Accordingly, inflammation, an immune mechanism, is a pathway to bone remodeling, which is a normal and biological process. However, when the body loses its homeostasis or, in another word, the inflammation becomes dysregulated and sustained, then the activities of Osteoclasts increases, without a need, and thus more bone tissues are unnecessarily removed resulting in bone density reduction, initially producing Osteopenia and, if not controlled, it might progress to Osteoporosis.

Inflammation, an immune mechanism, starts locally via the cellular membranes through a group of short-lived local hormones (Prostaglandins-2), which are the derivatives of the fatty acids of Omega-6.

The local inflammation is a clinical (acute) inflammation and, in most cases, it subsides. However, when inflammation does not subside, then inflammatory signals circulate the entire body, and if sustained without resolution, the inflammation becomes systemic (general).
The primary mechanism for the resolution of the inflammation also starts from the cellular membrane and through another group of short-lived local hormones (Prostaglandins-3) but these are the derivatives of the fatty acids of Omega-3.
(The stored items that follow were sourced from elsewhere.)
(* ===== verification/Prelude.v ===== *)
(** * A verification of serctl

    serctl runs commands and transfers files on remote machines on behalf of
    local clients, under a compiled policy, with an authenticated record of
    what was asked and what came of it.  A command line talks to a daemon; the
    daemon holds an unlocked vault and SSH connections; over a connection it
    starts two helpers, one for file transfers ([serctl-xfer]) and one for jobs
    ([serctl-remote]).  This library models the components that decide what is
    accepted, and proves what makes each of them correct.

    ** Components and files

    - [Prelude] (this file): results and the question mark, machine integers,
      list lemmas, tactics.  [Bytes], [Text], [Codec]: bytes and big-endian
      integers, strings and UTF-8, readers of byte streams.
    - [Crates], [IpcCrates]: the third-party crates the program calls (sha2,
      hmac, hex, serde_json; base64, hkdf, chacha20poly1305, ed25519-dalek) as
      classes of operations, each with a class of documented laws, and
      executable stand-ins that satisfy the laws.  [Async]: asynchronous
      transports and the effects of the IPC code.
    - [TransferProtocol] (crates/serctl_transfer_protocol/src/lib.rs): the
      frames of native transfers.  One definition per function: [control_validate]
      is [Control::validate], [read_frame] the stream reader, [validate_next] the
      data sequence validator.
    - [RemoteProtocol], [RemoteCodec] (crates/serctl_remote_protocol/src/lib.rs,
      frames): [encode], [decode_exact], [read_frame_from], [write_frame_to] and
      the Start input digest; the second file holds the theorems.
    - [RemoteSession] (same source, sessions): modules [Controller] and
      [Helper], the two session validators with their phases.
    - [Jobs] (crates/serctl_jobs/src/lib.rs): job records and their transitions,
      authenticated receipts, reconciliation, the journal encoding.
    - [Policy] (crates/serctl_policy/src/lib.rs): policy documents, their
      compilation to a representation with a digest, and the evaluation of typed
      intents against it.
    - [Ledger], [LedgerTheory], [LedgerProperties]
      (crates/serctl_core/src/audit.rs): the hash-chained, authenticated audit
      ledger of a profile generation.  Its state is the pair of files; the
      operations run in a state-and-error monad that records every durable
      state, which are the states a crash can leave behind.
    - [Recovery], [RecoveryTheory], [RecoveryProperties]
      (crates/serctl_core/src/recovery.rs): 2-of-2 recovery of profile key
      packages: shares, media, envelopes, [generate_recovery], [seal_package]
      and [open_package].  Random bytes are arguments, X25519 is a parameter.
    - [IpcFrame], [IpcAuth] (crates/serctl_protocol/src/lib.rs): the frames
      between client and daemon with their validation and request digest; the
      framed reader and writer and both sides of the v5 handshake.
    - [V6], [V6Theory] (crates/serctl_protocol/src/v6.rs): preludes, handshake,
      key derivation, sealed frames and sessions of protocol v6.  [V6Adapter],
      [V6AdapterTheory], [V6AdapterLive]: its poll-based byte-stream adapter.
    - [Grant] (crates/serctl_protocol/src/grant.rs): operation grants and the
      agent's proofs of possession.
    - [DaemonGrants], [DaemonGrantsTheory], [DaemonRelay], [DaemonRelayTheory],
      [DaemonRuns] (crates/serctl_daemon/src/daemon.rs): the profile pool, the
      grant registry, issuance, and the relay of one request under a grant as
      interleaved atomic segments of concurrent handlers, against an audit sink
      that the ledger implements.
    - [Registry], [RegistryTheory] with [DaemonTransfers],
      [DaemonTransfersTheory], [DaemonTunnels], [DaemonTunnelsTheory],
      [DaemonTunnelsProperties] (same source): the registries of transfers and
      managed tunnels; tunnel workers, cancellation and shutdown as machines that
      step among arbitrary other callers.
    - [Posix], [PosixTheory]: files, directories, descriptors, failing calls and
      power loss.  [Program]: programs that call the system, their runs, and the
      weakest preconditions the proofs about them use.
    - [Xfer], [XferServe] (crates/serctl_xfer/src/main.rs): the transfer helper:
      lock, private files, sidecars, the no-replace commit; the handshake,
      downloads and uploads.  [XferTheory], [XferCalls], [XferPush],
      [XferUpload]: the proofs about uploads, along the parts of [serve_push];
      [XferProperties] and [XferPull] hold the theorems.
    - [Host]: what the job helper runs on: files ([Posix]), clocks, the channel
      of requests, the output relay with its thread, one child process.
      [JobStore] (crates/serctl_jobs/src/lib.rs): the directory of journals and
      receipts; [JobStoreTheory]: a persisted receipt is durable.
    - [RemoteHelper] (crates/serctl_remote/src/main.rs): the job helper,
      [serve_stdio] and [receipt_stdio] with all they call.  [RemoteHelperSteps]:
      its parts one by one, and the loop's account of the child's output.
      [RemoteHelperTheory]: the frames of a job's session, as an inductive
      grammar ([conversation]), and that every run keeps to it;
      [RemoteHelperProperties] and [RemoteHelperQuery] hold the theorems.

    The components meet where the program composes them.  A Start frame carries
    the policy digest [Policy] computes and the input digest [RemoteProtocol]
    computes; a session validator of [RemoteSession] accepts an Exit only with
    an authenticated receipt, which [Jobs] issues and verifies; the relay of
    [DaemonRelay] claims from the grants of [Grant] for the requests of [V6] and
    records them in an audit sink, which [DaemonRuns] shows the [Ledger] to be;
    the transfer helper speaks [TransferProtocol] on the files of [Posix]; the
    job helper reads and writes the frames of [RemoteProtocol], asks [Policy],
    keeps the records of [Jobs] in a [JobStore], and is accepted by the
    validators of [RemoteSession].

    ** How code becomes definitions

    Structs are records, enums inductive types, integers are [Z] with their
    width written out ([checked_add], [saturating_add], [is_u64]), strings and
    byte vectors are lists of bytes, hash and tree sets and maps are [gset] and
    [gmap].  A function that can fail returns [result]; a method on a mutable
    value takes and returns it, also when it fails.  Values shared through [Arc]
    are cells of a store.  Readers of a stream take the remaining bytes and
    return the rest.  A handler or worker that runs among others is a step
    relation or a list of atomic segments; a process on files is a [prog] whose
    calls are answered by [Posix] as a [choice] says.  Error values are the
    texts of the [ensure!] calls or the enum of the crate; in serctl_xfer and
    serctl_remote, where error chains are looked at, they are the chain with its
    types.

    Fuel: reading a whole stream ([read_frames]) takes one more than the number
    of frames; a loop of the transfer helper takes two more than the bytes it
    can advance ([size_fuel], [U64_FUEL]).  The theorems state the result for
    this fuel, and running out of it is excluded ([upload_terminates],
    [download_terminates]).  The loop of the job helper goes on for as long as
    the child does: its theorems hold at every moment of a run, for any fuel,
    and a run that is out of fuel is one that was looked at earlier.

    ** What the theorems show

    - Wire formats: decoding is the exact inverse of encoding, streams are read
      back as written, a frame cut short is rejected, whatever is accepted is
      within the limits ([frame_stream_roundtrip], [accepted_frame_is_valid],
      [remote_decode_iff_encode], [receipt_decode_iff_encode],
      [ipc_stream_roundtrip]).
    - Sessions: what the validators accept is a conversation of the protocol, in
      order, within its output budget, and no Exit without an authenticated
      receipt ([exit_requires_authenticated_receipt],
      [controller_accepts_conversations]).
    - Jobs: no record becomes terminal except by a verified receipt; an issued
      receipt is accepted; reachable records keep their invariant and survive
      the journal.
    - Policy: compilation only narrows the base template, an allowed intent is
      safe whatever the document says, deny rules only deny, order is
      irrelevant, the digest identifies the policy.
    - Ledger: in every state a crash can leave, reconciliation succeeds without
      losing an event; an anchor pins the history up to a SHA-256 collision
      among the records; append adds exactly one event or nothing; intents and
      outcomes are paired; resolution closes every open intent; initialization
      can be repeated.
    - Client and daemon: both handshakes end in agreement on the request, nonces
      never repeat, sealed frames arrive in order or not at all, the adapter is a
      FIFO of bytes and makes progress.
    - Grants: a budget is never overspent, every claimed unit belongs to an
      authorized request whose intent is on record, no terminal response
      precedes its recorded outcome.
    - Registries: capacities, isolation of profiles, discovery exactly once,
      life cycles; waiting and shutdown end, and miss no tunnel.
    - Transfers: an upload, cut off anywhere and across power losses, leaves its
      target absent or complete; it never replaces one; success means durable
      and verified, plain failure means unchanged; what a download calls
      complete has the digest it announced.  Uploads and downloads end.
    - Recovery: generation, sealing and opening compose to the identity; the
      media determine the local share and the other way round, and alone say
      nothing of the key; a sealed package opens in its own context only.
    - Remote jobs: a controller with the protocol's validator accepts all a
      helper writes, whatever files, clocks, child and requests do, and its
      receipt exactly if it is timely; the receipt
      is for exactly the output sent, is sent only when all of the child's
      output was read, and is on disk for good before it is sent; only what the
      policy allows and the request's digest covers is ever run; a query runs
      nothing and hands out only a receipt authenticated under its token.

    Theorems about digests never assume that SHA-256 is injective: they conclude
    that the inputs agree or name two different inputs with the same digest.
    Every theorem with hypotheses is applied to a concrete run in a module whose
    name ends in [Runs].

    ** What is assumed of the file system

    [Posix] says what its calls do.  Beyond that: a call that fails may have done
    part of its work; inode numbers are not reused; descriptors stay open while a
    process runs; an asynchronous file behaves as its blocking counterpart, so a
    write error is reported by the write; an [AtomicWriteFile] is synced before
    it replaces a name, but nothing is assumed of the durability of that name.
    While an upload runs, others respect its lock: they leave its partial,
    sidecar and lock alone and do not touch an existing target ([rely]); a target
    may not be named like the lock of its own transfer.  While a job runs, others
    leave the name of its receipt and the files behind it alone
    ([leaves_alone]); nothing else is assumed of them, nor of the clocks but that
    [Instant] does not go back.  The answers of /proc/self/status, /etc/passwd,
    [canonicalize] and the creation of directories are the environment's, and a
    power loss takes back what was done in a directory, but no directory.

    ** What is not modelled

    The durable states of the ledger take the atomicity of
    [write_protected_atomic] and the exclusion of file locks from their
    documentation.  Left out are, of the daemon, the bodies of SSH, SFTP and
    forwarding operations, unlocking, and the startup and shutdown of the
    process; of serctl_xfer and serctl_remote the argument parsing and the
    variants for other systems than Linux.  Not modelled are the vault around
    its recovery, runtime files, the SSH client and SOCKS5 forwarding of
    serctl_core, and the command line: they drive libraries, processes and
    terminals, or manage secrets around primitives that are parameters here.  Timing side channels ([ct_eq]) and zeroization of
    memory are outside the model, except that zeroization of values is a
    definition where the code defines it. *)

From Stdlib Require Export ZArith Lia.
From Stdlib Require Export Strings.String.
From stdpp Require Export base decidable option numbers list_numbers sets strings list.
The membrane ratio of Omeg-3/Omega-6 contributes to the intensity and the duration of inflammation. Both Omega-3 and Omega-6 are only obtained from diet.

Omega-6 is mainly found red meat and seeds, Omeg-3 in cold-water fishes and green leafy vegetables. Diet lacking Omega-3 tilts the balance to the pro-inflammatory Omega-6, since the cellular membranes must fulfill their membrane phospholipid polyunsaturated fatty acids requirement with either Omega 3 or Omega-6.

One of the natural ways to moderate inflammation, as it relates to Omega-6, is attained through supplementation of Omega-3, a competitor of Omega-6.

Lack of anti-inflammatory nutrients, such as Omega-3, contributes to an increased level and concentration of Omega-6 or, in another word, to the intensity and the duration of inflammation. When inflammation lingers around, then it becomes systemic.

Systemic inflammation also incorporates IL-6, the signal that activates the bone removing cells. Prolonged systemic inflammation contributes to the sustained but unnecessary activation of bone removing cells.

A more vivid example of inflammation and Osteoporosis is the menopausal Osteoporosis, which is mainly due to the loss of the estrogen, an anti-inflammatory hormone.

Omega-3 is an anti-inflammatory nutrient. Two important Omega-3 fatty acids are:
DHA, the precursor to Resolvins D, which resolves inflammation in brain and nervous system.
EPA, the precursor to Resolvin E, which resolves inflammation in cardiovascular system.

In conclusion, Nutri-Med Logic Corp agrees with this recent study but adds that systemic inflammation is not an Osteopenia risk limited to those suffering from COPD, rather to all adults.
Nutri-Med Logic Corp. is a producer of dietary supplements, including a Natural, Balanced, Deodorized and Concentrated Omega-3, which is also a Pharmaceutical Grade Omega-3.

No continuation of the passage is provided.